What needs to be done: Please work out how many lines of this material include "whose", and answer with that number by itself.

Study material:
(* ===== verification/CoseTypes.v ===== *)
(** * The vocabulary of the COSE profile ([crates/basil-cose/src])

    Error enums ([error.rs]), algorithm code points ([alg.rs]), header labels
    and their canonical order ([label.rs]), the validated newtypes ([types.rs],
    [kdf.rs], [hash.rs]) and the claim set with its validation ([claims.rs]).

    SHA-256 and X25519 are third-party crates: they are the operations of the
    class [Primitives]. *)

From S2P Require Import Prelude RustStr Bytes BTreeMap.

Local Open Scope Z_scope.

(** ** Errors *)

Inductive ProfileError :=
| KeyIdLength (actual : nat)
| MessageIdLength (actual : nat)
| EmptySubject
| ContentTypeForm
| EmptyPartyIdentity
| EmptySignature
| FreshnessChallengeLength (actual : nat)
| ResponsePublicKeyCoseShape
| ResponsePublicKeyHighBitAlias
| ResponsePublicKeyNonContributory.

Inductive DecodeError :=
| Malformed
| NotTagged
| WrongTag (expected actual : N)
| IndefiniteLength
| NonMinimalEncoding
| NonDeterministicEncoding
| DuplicateLabel
| UnknownLabel (label : Z)
| TextLabel
| WrongType (label : Z)
| MissingHeader (label : Z)
| UnknownAlgorithm (alg : Z)
| CritMissing
| CritIncomplete (label : Z)
| CritUnexpected (label : Z)
| ClaimsInUnprotected
| UnknownClaim (claim : Z)
| FractionalTime
| DecodeMissingClaim (claim : Z)
| RecipientCount (count : N)
| NestedRecipients
| RecipientCiphertextPresent
| MissingPayload
| EmbeddedNotEncrypt
| EphemeralKeyShape
| InvalidLength (label : Z) (expected actual : nat)
| Identifier (e : ProfileError)
| DecodeResponseKeyIdMismatch.

Inductive ClaimsError :=
| IssuedInFuture
| ClaimsExpired
| TtlTooLong (seconds : Z)
| NonPositiveTtl
| AudienceRejected
| MissingClaim (label : Z)
| ForbiddenClaim (label : Z)
| ResponseKeyIdMismatch.

(** ** Algorithms *)

Inductive SignatureAlgorithm := EdDsa | Es256.
Inductive KeyAgreementAlgorithm := EcdhEsHkdf256.
Inductive ContentAlgorithm := A256Gcm | ContentChaCha20Poly1305.

#[export] Instance SignatureAlgorithm_eq_dec : EqDecision SignatureAlgorithm.
Proof. solve_decision. Defined.

Definition SignatureAlgorithm_codepoint (a : SignatureAlgorithm) : Z :=
  match a with EdDsa => -8 | Es256 => -7 end.

Definition SignatureAlgorithm_from_codepoint (alg : Z) : option SignatureAlgorithm :=
  if alg =? -8 then Some EdDsa else if alg =? -7 then Some Es256 else None.

Definition KeyAgreementAlgorithm_codepoint (a : KeyAgreementAlgorithm) : Z :=
  match a with EcdhEsHkdf256 => -25 end.

Definition KeyAgreementAlgorithm_from_codepoint (alg : Z) : option KeyAgreementAlgorithm :=
  if alg =? -25 then Some EcdhEsHkdf256 else None.

Definition ContentAlgorithm_codepoint (a : ContentAlgorithm) : Z :=
  match a with A256Gcm => 3 | ContentChaCha20Poly1305 => 24 end.

Definition ContentAlgorithm_from_codepoint (alg : Z) : option ContentAlgorithm :=
  if alg =? 3 then Some A256Gcm else if alg =? 24 then Some ContentChaCha20Poly1305 else None.

Definition key_len (a : ContentAlgorithm) : N := 32.
(* ===== verification/Cbor.v ===== *)
(** * Deterministic CBOR ([crates/basil-cose/src/codec/precheck.rs])

    [scan] walks raw bytes and accepts one complete item whose heads are all
    definite and minimal.  [item] and [cbor_encode] are the data model of RFC 8949
    and its preferred encoding, the specification the scanner is compared
    with. *)

From S2P Require Import Prelude RustStr Bytes CoseTypes.

Record Scan := { top_tag : option N }.

Definition MAX_DEPTH : nat := 32.

(** ** The scanner *)

Definition major_of (initial : N) : N := N.shiftr initial 5.
Definition info_of (initial : N) : N := N.land initial 31.

(** A head whose argument is in the [n] bytes after the initial one, not
    below [minimum] unless the major type is 7. *)
Definition read_wide (b : bytes_) (pos n : nat) (initial minimum : N)
    : result DecodeError (N * nat) :=
  let? raw := ok_or Malformed (get_range b (pos + 1) (pos + 1 + n)) in
  let v := from_be_bytes raw in
  return_err NonMinimalEncoding
    when negb (major_of initial =? 7)%N && (v <? minimum)%N otherwise
  Ok (v, pos + 1 + n).
(* ===== verification/InvocationBody.v ===== *)
(** * Sealed-invocation bodies ([crates/basil-proto/src/invocation.rs])

    The plaintext of a sealed invocation: the body schemas, their
    deterministic CBOR encoders and the decoder, a cursor over the bytes.  A
    body decodes exactly when it is the encoding of a well-formed value. *)

From S2P Require Import Prelude RustStr Bytes CoseTypes Cbor.

Definition DEFAULT_EXPIRES_AFTER_SECS : N := 60.

Definition CONTENT_TYPE_SIGN_REQUEST : string := "application/basil.sign-request".
Definition CONTENT_TYPE_SIGN_RESPONSE : string := "application/basil.sign-response".

Inductive InvocationError := MissingField (field : string) | InvalidBody (reason : string).

(** ** Bodies *)

Inductive InvocationStatusCode :=
| CodeOk | CodeDenied | CodeInvalidRequest | CodeInternalError | CodeChallengeUnknown
| CodePerRunQuotaExceeded.

#[export] Instance InvocationStatusCode_eq_dec : EqDecision InvocationStatusCode.
Proof. solve_decision. Defined.

(** [self as u64]. *)
Definition InvocationStatusCode_as_u64 (c : InvocationStatusCode) : N :=
  match c with
  | CodeOk => 1 | CodeDenied => 2 | CodeInvalidRequest => 3 | CodeInternalError => 4
  | CodeChallengeUnknown => 5 | CodePerRunQuotaExceeded => 6
  end%N.

Definition InvocationStatusCode_from_u64 (v : N) : option InvocationStatusCode :=
  match v with
  | 1 => Some CodeOk | 2 => Some CodeDenied | 3 => Some CodeInvalidRequest
  | 4 => Some CodeInternalError | 5 => Some CodeChallengeUnknown
  | 6 => Some CodePerRunQuotaExceeded
  | _ => None
  end%N.
Definition parse_sealed_outer_protected (b : bytes_)
    : result DecodeError (SignatureAlgorithm * KeyId * ProtectedHeaders) :=
  return_err (MissingHeader HDR_ALG) when (length b =? 0)%nat otherwise
  let? _ := scan b in
  let? (n, d) := read_map_len b in
  let? (v, d) := for_labels n sealed_outer_entry HeaderVars_init d in
  let? alg := ok_or (MissingHeader HDR_ALG) (v_alg v) in
  let? algorithm := ok_or (UnknownAlgorithm alg) (SignatureAlgorithm_from_codepoint alg) in
  let? kid := ok_or (MissingHeader HDR_KID) (v_kid v) in
  let headers := v_protected_headers v in
  let? _ :=
    if headers_is_empty headers then
      return_err (CritIncomplete HDR_CRIT) when is_some (v_crit v) otherwise
      Ok tt
    else check_crit (v_crit v) (protected_header_crit_labels (Some headers)) in
  Ok (algorithm, kid, headers).

(** Its state: [alg], [crit], [party_u] and [party_v]. *)
Definition recipient_entry (l : Z)
    (st : option Z * option (list Z) * PartyIdentity * PartyIdentity) (d : bytes_)
    : result DecodeError
        (option Z * option (list Z) * PartyIdentity * PartyIdentity * bytes_) :=
  let '(alg, crit, party_u, party_v) := st in
  if l =? HDR_ALG then
    let? (x, d) := read_int d l in Ok (Some x, crit, party_u, party_v, d)
  else if l =? HDR_CRIT then
    let? (x, d) := parse_crit d in Ok (alg, Some x, party_u, party_v, d)
  else if l =? HDR_PARTY_U_IDENTITY then
    let? (b, d) := read_bytes d l in
    let? x := identifier (PartyIdentity_from_bytes b) in
    Ok (alg, crit, x, party_v, d)
  else if l =? HDR_PARTY_V_IDENTITY then
    let? (b, d) := read_bytes d l in
    let? x := identifier (PartyIdentity_from_bytes b) in
    Ok (alg, crit, party_u, x, d)
  else Err (UnknownLabel l).

Definition parse_recipient_protected (b : bytes_) : result DecodeError KdfParties :=
  return_err (MissingHeader HDR_ALG) when (length b =? 0)%nat otherwise
  let? _ := scan b in
  let? (n, d) := read_map_len b in
  let? (alg, crit, party_u, party_v, d) :=
    for_labels n recipient_entry (None, None, PartyIdentity_nil, PartyIdentity_nil) d in
  let? alg := ok_or (MissingHeader HDR_ALG) alg in
  return_err (UnknownAlgorithm alg)
    when negb (is_some (KeyAgreementAlgorithm_from_codepoint alg)) otherwise
  let parties := {| kdf_party_u := party_u; kdf_party_v := party_v |} in
  let? _ :=
    match party_labels parties with
    | [] =>
        match crit with
        | Some crit => Err (CritUnexpected (default HDR_CRIT (head crit)))
        | None => Ok tt
        end
    | expected => check_crit crit expected
    end in
  Ok parties.

(** Its state: [x], [kty_ok] and [crv_ok]. *)
Definition ephemeral_entry (l : Z) (st : option bytes_ * bool * bool) (d : bytes_)
    : result DecodeError (option bytes_ * bool * bool * bytes_) :=
  let '(x, kty_ok, crv_ok) := st in
  if l =? 1 then
    let? (v, d) := read_int d l in Ok (x, v =? 1, crv_ok, d)
  else if l =? -1 then
    let? (v, d) := read_int d l in Ok (x, kty_ok, v =? 4, d)
  else if l =? -2 then
    let? (raw, d) := read_bytes d l in
    return_err EphemeralKeyShape when negb (length raw =? X25519_LEN)%nat otherwise
    Ok (Some raw, kty_ok, crv_ok, d)
  else Err EphemeralKeyShape.

Definition parse_ephemeral_key (d : bytes_) : result DecodeError (bytes_ * bytes_) :=
  let? t := dt d in
  return_err EphemeralKeyShape when negb (is_type t TyMap) otherwise
  let? (n, d) := ok_or Malformed (dec_map d) in
  let? n := ok_or IndefiniteLength n in
  return_err EphemeralKeyShape when negb (n =? 3)%N otherwise
  let? (x, kty_ok, crv_ok, d) := for_labels n ephemeral_entry (None, false, false) d in
  return_err EphemeralKeyShape when negb kty_ok || negb crv_ok otherwise
  let? x := ok_or EphemeralKeyShape x in
  Ok (x, d).

(** A byte string where any other type is [Malformed]. *)
Definition expect_bytes (d : bytes_) : result DecodeError (bytes_ * bytes_) :=
  let? t := dt d in
  return_err Malformed when negb (is_type t TyBytes) otherwise
  ok_or Malformed (dec_bytes d).

Definition read_payload (d : bytes_) : result DecodeError (bytes_ * bytes_) :=
  let? t := dt d in
  match t with
  | TyBytes => ok_or Malformed (dec_bytes d)
  | TyNull => Err MissingPayload
  | _ => Err Malformed
  end.

(** [.map_err(|CodecError| DecodeError::NonDeterministicEncoding)]. *)
Definition rebuild {T} (r : result CodecErr T) : result DecodeError T :=
  map_err (λ _, NonDeterministicEncoding) r.

Definition decode_sign1_layer (protected : bytes_) (layer : Sign1Layer)
    : result DecodeError (SignatureAlgorithm * KeyId * option ContentType * option Claims *
                          ProtectedHeaders * bytes_) :=
  match layer with
  | Bare =>
      let? h := parse_claims_capable_header protected true in
      let? algorithm :=
        ok_or (UnknownAlgorithm (h_alg h)) (SignatureAlgorithm_from_codepoint (h_alg h)) in
      let? _ := finish_claims_capable h ClaimsOptional in
      let? kid := ok_or (MissingHeader HDR_KID) (h_kid h) in
      let? content_type := ok_or (MissingHeader HDR_CONTENT_TYPE) (h_content_type h) in
      let? rebuilt :=
        rebuild (encode_sign1_protected_bare_with_headers algorithm kid content_type
                   (h_claims h) (Some (h_protected_headers h))) in
      Ok (algorithm, kid, Some content_type, h_claims h, h_protected_headers h, rebuilt)
  | SealedOuter =>
      let? (algorithm, kid, headers) := parse_sealed_outer_protected protected in
      let? rebuilt :=
        rebuild (encode_sign1_protected_sealed_outer_with_headers algorithm kid (Some headers)) in
      Ok (algorithm, kid, None, None, headers, rebuilt)
  end.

Output for this task: 2